[Collected data]
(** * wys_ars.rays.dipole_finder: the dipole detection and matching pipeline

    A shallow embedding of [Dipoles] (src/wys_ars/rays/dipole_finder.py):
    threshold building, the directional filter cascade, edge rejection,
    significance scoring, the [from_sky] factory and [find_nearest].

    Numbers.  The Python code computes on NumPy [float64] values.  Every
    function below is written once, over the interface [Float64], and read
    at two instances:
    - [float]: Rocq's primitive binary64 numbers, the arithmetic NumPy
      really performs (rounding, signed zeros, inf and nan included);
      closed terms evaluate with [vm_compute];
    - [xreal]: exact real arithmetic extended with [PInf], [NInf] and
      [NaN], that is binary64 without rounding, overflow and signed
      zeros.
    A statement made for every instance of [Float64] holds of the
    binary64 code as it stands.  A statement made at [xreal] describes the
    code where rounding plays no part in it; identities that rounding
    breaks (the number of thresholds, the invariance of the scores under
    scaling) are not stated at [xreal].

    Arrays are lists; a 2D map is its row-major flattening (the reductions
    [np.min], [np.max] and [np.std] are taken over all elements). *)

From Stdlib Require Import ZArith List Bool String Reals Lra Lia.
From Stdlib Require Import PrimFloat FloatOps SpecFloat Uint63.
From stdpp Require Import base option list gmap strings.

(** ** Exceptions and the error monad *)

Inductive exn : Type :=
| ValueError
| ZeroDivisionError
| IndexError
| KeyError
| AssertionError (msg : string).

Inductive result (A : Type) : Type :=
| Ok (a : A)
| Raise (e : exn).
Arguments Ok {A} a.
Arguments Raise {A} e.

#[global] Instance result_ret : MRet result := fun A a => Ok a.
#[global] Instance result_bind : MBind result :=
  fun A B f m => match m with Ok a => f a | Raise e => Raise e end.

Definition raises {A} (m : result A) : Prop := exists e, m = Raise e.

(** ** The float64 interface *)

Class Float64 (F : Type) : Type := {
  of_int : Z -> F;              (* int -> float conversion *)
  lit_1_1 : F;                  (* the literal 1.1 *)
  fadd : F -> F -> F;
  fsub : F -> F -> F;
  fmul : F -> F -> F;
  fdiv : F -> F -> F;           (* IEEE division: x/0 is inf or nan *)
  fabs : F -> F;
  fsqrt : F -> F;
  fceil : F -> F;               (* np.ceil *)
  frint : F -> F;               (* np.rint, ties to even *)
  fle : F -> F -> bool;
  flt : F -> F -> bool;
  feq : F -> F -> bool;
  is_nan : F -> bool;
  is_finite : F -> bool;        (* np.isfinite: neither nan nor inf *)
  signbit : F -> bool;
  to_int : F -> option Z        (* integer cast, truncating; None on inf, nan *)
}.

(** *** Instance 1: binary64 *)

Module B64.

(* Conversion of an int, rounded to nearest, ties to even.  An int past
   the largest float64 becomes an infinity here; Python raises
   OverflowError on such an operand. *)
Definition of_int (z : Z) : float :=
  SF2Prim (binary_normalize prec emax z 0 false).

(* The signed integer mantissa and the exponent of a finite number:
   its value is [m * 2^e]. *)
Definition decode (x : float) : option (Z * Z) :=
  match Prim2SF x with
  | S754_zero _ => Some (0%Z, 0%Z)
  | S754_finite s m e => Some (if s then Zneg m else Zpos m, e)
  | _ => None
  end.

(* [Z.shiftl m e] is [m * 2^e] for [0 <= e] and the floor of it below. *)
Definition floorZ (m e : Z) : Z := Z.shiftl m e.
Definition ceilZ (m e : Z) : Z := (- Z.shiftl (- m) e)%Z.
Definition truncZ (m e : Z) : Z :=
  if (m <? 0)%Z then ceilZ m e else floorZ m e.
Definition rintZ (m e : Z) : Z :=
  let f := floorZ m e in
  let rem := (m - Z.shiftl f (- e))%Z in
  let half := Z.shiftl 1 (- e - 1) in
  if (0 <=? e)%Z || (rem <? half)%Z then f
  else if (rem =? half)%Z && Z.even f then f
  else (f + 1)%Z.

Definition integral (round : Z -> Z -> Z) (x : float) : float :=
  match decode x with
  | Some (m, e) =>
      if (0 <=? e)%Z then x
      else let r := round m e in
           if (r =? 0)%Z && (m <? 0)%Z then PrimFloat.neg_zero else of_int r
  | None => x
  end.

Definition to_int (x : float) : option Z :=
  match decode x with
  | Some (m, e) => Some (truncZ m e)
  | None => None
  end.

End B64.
==
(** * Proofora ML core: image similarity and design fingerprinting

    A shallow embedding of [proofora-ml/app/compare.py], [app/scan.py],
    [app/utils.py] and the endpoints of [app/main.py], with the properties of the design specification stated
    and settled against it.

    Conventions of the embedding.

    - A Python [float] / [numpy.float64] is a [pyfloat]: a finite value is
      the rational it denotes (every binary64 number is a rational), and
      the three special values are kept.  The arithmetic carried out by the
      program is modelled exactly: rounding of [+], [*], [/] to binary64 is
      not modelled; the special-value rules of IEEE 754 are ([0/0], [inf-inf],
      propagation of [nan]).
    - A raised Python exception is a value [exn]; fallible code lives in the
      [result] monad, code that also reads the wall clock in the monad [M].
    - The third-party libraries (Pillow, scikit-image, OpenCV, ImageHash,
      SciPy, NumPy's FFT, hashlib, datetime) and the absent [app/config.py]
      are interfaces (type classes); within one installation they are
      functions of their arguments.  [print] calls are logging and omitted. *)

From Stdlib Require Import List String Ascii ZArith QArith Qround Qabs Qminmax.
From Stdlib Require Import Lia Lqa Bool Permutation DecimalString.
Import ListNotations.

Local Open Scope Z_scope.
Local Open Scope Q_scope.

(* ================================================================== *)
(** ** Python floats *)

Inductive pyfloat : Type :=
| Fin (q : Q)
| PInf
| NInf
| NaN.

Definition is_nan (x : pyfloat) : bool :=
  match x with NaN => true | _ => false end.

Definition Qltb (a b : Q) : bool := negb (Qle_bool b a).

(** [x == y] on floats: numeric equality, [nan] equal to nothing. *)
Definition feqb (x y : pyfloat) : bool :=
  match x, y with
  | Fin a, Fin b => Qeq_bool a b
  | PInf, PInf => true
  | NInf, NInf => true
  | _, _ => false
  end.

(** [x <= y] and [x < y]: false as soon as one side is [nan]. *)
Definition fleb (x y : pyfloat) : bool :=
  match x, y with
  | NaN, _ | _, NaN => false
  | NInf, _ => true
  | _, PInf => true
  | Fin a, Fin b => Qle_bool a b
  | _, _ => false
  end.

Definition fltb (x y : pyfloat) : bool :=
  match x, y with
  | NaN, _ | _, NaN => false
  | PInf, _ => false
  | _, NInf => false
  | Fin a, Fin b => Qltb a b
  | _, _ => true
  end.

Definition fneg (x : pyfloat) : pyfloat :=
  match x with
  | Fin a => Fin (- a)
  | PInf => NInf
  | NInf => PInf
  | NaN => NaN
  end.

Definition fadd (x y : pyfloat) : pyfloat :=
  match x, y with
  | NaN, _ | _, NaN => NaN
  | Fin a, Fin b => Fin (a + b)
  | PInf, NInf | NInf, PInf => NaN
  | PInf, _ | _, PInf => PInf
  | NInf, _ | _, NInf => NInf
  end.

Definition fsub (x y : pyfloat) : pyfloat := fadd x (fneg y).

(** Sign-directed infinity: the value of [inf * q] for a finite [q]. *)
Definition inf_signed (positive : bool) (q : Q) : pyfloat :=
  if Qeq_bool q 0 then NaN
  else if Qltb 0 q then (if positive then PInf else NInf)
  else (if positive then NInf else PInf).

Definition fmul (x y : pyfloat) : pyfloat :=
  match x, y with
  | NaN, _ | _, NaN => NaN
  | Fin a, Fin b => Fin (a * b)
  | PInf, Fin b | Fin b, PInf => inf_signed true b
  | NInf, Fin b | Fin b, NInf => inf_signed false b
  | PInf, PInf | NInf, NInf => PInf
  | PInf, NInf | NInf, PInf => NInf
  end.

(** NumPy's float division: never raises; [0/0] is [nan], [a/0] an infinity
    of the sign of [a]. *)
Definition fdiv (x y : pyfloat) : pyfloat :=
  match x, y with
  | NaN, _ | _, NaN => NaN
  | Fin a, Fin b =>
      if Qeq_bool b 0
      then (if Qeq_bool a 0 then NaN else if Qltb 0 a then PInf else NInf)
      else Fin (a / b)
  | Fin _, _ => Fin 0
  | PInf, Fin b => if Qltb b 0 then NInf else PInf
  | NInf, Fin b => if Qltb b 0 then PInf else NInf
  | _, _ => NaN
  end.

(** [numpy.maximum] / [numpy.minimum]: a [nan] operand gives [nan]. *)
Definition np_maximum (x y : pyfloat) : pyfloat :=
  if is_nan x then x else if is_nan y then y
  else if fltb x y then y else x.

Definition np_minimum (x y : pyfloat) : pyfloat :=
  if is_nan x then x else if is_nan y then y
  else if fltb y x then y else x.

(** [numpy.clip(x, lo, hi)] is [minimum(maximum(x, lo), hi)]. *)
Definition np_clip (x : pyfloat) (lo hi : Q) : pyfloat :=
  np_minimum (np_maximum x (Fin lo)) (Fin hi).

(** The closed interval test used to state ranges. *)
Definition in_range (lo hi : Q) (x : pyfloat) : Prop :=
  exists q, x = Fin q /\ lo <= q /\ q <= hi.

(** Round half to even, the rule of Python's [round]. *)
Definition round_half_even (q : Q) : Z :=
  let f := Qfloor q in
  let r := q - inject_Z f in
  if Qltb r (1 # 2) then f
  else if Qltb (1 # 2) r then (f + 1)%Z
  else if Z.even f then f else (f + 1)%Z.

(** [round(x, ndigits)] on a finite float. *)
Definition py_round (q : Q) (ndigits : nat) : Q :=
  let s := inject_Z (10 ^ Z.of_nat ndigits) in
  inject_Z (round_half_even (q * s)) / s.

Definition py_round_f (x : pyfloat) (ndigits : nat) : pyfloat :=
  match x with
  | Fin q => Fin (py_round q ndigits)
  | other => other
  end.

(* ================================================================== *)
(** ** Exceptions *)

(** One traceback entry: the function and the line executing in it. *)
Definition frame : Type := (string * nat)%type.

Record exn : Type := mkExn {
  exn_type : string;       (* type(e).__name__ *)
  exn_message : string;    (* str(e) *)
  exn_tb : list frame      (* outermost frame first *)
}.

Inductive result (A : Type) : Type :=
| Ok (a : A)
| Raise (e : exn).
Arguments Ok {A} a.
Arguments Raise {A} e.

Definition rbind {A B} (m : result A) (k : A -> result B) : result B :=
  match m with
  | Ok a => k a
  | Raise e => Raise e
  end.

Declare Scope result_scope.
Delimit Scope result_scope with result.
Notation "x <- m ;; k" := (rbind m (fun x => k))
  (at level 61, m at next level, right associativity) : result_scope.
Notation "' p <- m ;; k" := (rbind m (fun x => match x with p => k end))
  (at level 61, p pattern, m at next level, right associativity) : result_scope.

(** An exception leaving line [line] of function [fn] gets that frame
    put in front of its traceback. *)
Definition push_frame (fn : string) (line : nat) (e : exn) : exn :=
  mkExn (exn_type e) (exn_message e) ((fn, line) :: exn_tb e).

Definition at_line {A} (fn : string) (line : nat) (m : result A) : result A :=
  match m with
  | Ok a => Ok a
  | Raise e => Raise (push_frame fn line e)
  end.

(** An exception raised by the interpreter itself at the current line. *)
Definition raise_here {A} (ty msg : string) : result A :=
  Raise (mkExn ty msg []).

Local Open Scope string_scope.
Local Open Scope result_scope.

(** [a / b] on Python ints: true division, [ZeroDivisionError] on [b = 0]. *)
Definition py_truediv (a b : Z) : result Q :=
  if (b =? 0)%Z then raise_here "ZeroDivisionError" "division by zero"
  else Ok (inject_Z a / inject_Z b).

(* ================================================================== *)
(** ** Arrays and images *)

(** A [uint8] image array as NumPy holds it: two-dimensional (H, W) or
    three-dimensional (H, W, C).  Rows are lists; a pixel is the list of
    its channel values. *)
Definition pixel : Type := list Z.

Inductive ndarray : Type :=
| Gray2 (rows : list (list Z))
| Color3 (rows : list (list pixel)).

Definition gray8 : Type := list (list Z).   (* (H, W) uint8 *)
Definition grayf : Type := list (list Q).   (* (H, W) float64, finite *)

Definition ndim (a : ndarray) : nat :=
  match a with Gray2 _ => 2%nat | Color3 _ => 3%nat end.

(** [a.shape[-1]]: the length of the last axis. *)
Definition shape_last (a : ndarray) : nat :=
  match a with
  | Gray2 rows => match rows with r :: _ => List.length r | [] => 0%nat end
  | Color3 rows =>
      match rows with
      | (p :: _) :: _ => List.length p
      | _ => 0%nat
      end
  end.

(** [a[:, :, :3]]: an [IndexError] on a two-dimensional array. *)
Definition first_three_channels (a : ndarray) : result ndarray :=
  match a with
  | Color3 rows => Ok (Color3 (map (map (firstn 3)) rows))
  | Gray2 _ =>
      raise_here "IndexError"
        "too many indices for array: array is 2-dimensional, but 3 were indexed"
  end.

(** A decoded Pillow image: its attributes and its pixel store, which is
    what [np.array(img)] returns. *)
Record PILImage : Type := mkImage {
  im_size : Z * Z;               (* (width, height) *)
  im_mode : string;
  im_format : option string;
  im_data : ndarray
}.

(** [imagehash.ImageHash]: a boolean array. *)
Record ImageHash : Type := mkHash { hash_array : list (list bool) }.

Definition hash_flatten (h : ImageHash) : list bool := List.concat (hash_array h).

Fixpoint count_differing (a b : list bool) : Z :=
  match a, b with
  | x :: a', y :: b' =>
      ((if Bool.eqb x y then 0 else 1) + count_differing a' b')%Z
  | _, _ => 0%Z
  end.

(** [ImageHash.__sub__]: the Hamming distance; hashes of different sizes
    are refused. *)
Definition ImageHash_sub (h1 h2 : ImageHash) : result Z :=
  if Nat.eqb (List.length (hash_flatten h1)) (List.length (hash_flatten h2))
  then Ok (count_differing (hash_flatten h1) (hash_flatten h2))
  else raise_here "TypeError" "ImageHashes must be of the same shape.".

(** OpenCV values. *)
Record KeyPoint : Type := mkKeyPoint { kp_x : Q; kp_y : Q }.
--
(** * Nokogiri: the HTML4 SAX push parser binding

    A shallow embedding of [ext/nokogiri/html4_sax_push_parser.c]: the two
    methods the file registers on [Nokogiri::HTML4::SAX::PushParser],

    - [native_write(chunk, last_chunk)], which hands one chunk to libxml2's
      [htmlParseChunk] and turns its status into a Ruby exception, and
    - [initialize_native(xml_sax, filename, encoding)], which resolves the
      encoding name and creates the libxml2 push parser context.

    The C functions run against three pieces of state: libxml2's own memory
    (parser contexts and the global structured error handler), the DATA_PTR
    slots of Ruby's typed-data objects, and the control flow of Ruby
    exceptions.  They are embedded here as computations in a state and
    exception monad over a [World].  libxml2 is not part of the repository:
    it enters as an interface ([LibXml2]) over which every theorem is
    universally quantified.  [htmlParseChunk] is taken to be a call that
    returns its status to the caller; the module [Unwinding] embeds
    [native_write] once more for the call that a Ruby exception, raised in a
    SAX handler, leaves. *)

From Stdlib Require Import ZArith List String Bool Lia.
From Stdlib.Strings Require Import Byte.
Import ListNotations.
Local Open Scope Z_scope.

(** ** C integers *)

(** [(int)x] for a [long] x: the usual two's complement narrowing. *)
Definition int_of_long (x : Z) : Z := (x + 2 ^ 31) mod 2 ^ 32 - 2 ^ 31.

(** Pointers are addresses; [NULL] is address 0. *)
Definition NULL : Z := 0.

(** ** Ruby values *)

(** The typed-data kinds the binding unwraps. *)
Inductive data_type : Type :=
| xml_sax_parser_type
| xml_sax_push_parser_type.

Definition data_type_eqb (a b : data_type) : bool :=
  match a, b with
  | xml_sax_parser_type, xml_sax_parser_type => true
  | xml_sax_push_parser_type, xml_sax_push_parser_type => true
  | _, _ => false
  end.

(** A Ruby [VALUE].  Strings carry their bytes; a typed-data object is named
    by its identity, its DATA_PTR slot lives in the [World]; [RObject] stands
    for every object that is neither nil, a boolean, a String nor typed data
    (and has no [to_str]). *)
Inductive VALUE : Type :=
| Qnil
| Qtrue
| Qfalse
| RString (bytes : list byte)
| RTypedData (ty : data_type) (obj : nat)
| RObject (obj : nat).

Aim of the task |
From the entries above, write out only the lines starting at the line that holds "Definition in_range (lo" and ending at the line that holds "if Qltb r (1 # 2) then f", keeping both and matching them exactly.

Task response |
Definition in_range (lo hi : Q) (x : pyfloat) : Prop :=
  exists q, x = Fin q /\ lo <= q /\ q <= hi.

(** Round half to even, the rule of Python's [round]. *)
Definition round_half_even (q : Q) : Z :=
  let f := Qfloor q in
  let r := q - inject_Z f in
  if Qltb r (1 # 2) then f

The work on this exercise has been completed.